(** X13: a regex that cannot start. The empty regex fails with
    `Unexpected character: None`, and a regex whose first character is
    neither alphanumeric, nor [#], nor an opening parenthesis (an
    operator, a closing parenthesis, a space, ...) fails with
    `Unexpected character` of that character, whatever follows. *)
Theorem parser_first_character :
  parse_regex "" = Raise (UnexpectedCharacter None)
  ∧ ∀ c s, is_symbol c = false → c ≠ "(" →
           parse_regex (String c s) = Raise (UnexpectedCharacter (Some c)).
Proof.
  split.
  - by apply (parse_regex_first "").
  - intros c s Hsym Hopen. by apply (parse_regex_first (String c s)).
Qed.

(** X13 at the regex [*a]. *)
Lemma parser_first_character_witness :
  is_symbol "*" = false ∧ "*" ≠ "("
  ∧ parse_regex "*a" = Raise (UnexpectedCharacter (Some "*")).
Proof.
  assert (Hsym : is_symbol "*" = false) by reflexivity.
  assert (Hopen : "*" ≠ "(") by discriminate.
  split; [exact Hsym|]. split; [exact Hopen|].
  exact (proj2 parser_first_character "*" "a"%string Hsym Hopen).
Defined.



(** X15: the position table spells the regex. After the conversion of a
    regex without [+] that parses, the position table has no key 0 and
    maps the keys 1, 2, ... to the alphanumeric and [#] characters of
    the part of the regex that was read, in order, followed by the [#]
    of the end marker. *)
Theorem position_table_spells_regex regex root m :
  parse_regex regex = Return root → "+" ∉ chars regex →
  ∃ k, k ≤ String.length regex
    ∧ (k = String.length regex ∨ String.get k regex = Some ")")
    ∧ positions (annotate root (reset m)) !! 0 = None
    ∧ ∀ i, positions (annotate root (reset m)) !! (S i)
           = (filter is_symbol (take k (chars regex)) ++ ["#"]) !! i.
Proof.
  intros Hparse Hno.
  destruct (parse_regex_reads regex root Hparse)
    as (e & h & k & -> & Hk & Hstop & Hl).
  exists k. split; [done|]. split; [done|].
  assert (Hleaves : (leaves (Concat (S h) e (Symbol h "#"))).*2
                    = filter is_symbol (take k (chars regex)) ++ ["#"]).
  { simpl leaves. by rewrite fmap_app, (Hl Hno). }
  split.
  - rewrite annotate_positions. by rewrite decide_False by (simpl; lia).
  - intros i. rewrite annotate_positions, <- Hleaves.
    cbn [position_counter reset]. case_decide as Hi.
    + f_equal. lia.
    + cbn [positions reset]. rewrite lookup_empty. symmetry.
      apply lookup_ge_None. rewrite length_fmap. unfold leaf_count in Hi. lia.
Qed.

(** X15 at the regex [a|b]. *)
Lemma position_table_spells_regex_witness :
  parse_regex "a|b"
  = Return (Concat 4 (Union 2 (Symbol 0 "a") (Symbol 1 "b")) (Symbol 3 "#"))
  ∧ "+" ∉ chars "a|b"
  ∧ ∃ k, k ≤ String.length "a|b"
      ∧ (k = String.length "a|b" ∨ String.get k "a|b" = Some ")")
      ∧ positions (annotate (Concat 4 (Union 2 (Symbol 0 "a") (Symbol 1 "b"))
                                    (Symbol 3 "#")) (reset fresh_memory)) !! 0
        = None
      ∧ ∀ i, positions (annotate (Concat 4 (Union 2 (Symbol 0 "a") (Symbol 1 "b"))
                                         (Symbol 3 "#")) (reset fresh_memory))
               !! (S i)
             = (filter is_symbol (take k (chars "a|b")) ++ ["#"]) !! i.
Proof.
  assert (Hparse : parse_regex "a|b"
    = Return (Concat 4 (Union 2 (Symbol 0 "a") (Symbol 1 "b")) (Symbol 3 "#")))
    by (vm_compute; reflexivity).
  assert (Hplus : "+" ∉ chars "a|b") by not_in_chars.
  split; [exact Hparse|]. split; [exact Hplus|].
  exact (position_table_spells_regex "a|b" _ fresh_memory Hparse Hplus).
Defined.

....................

• BRIEF: Give the number, and nothing else, of lines in the listing above that include the word "rewrite".

• TASK RESPONSE: 5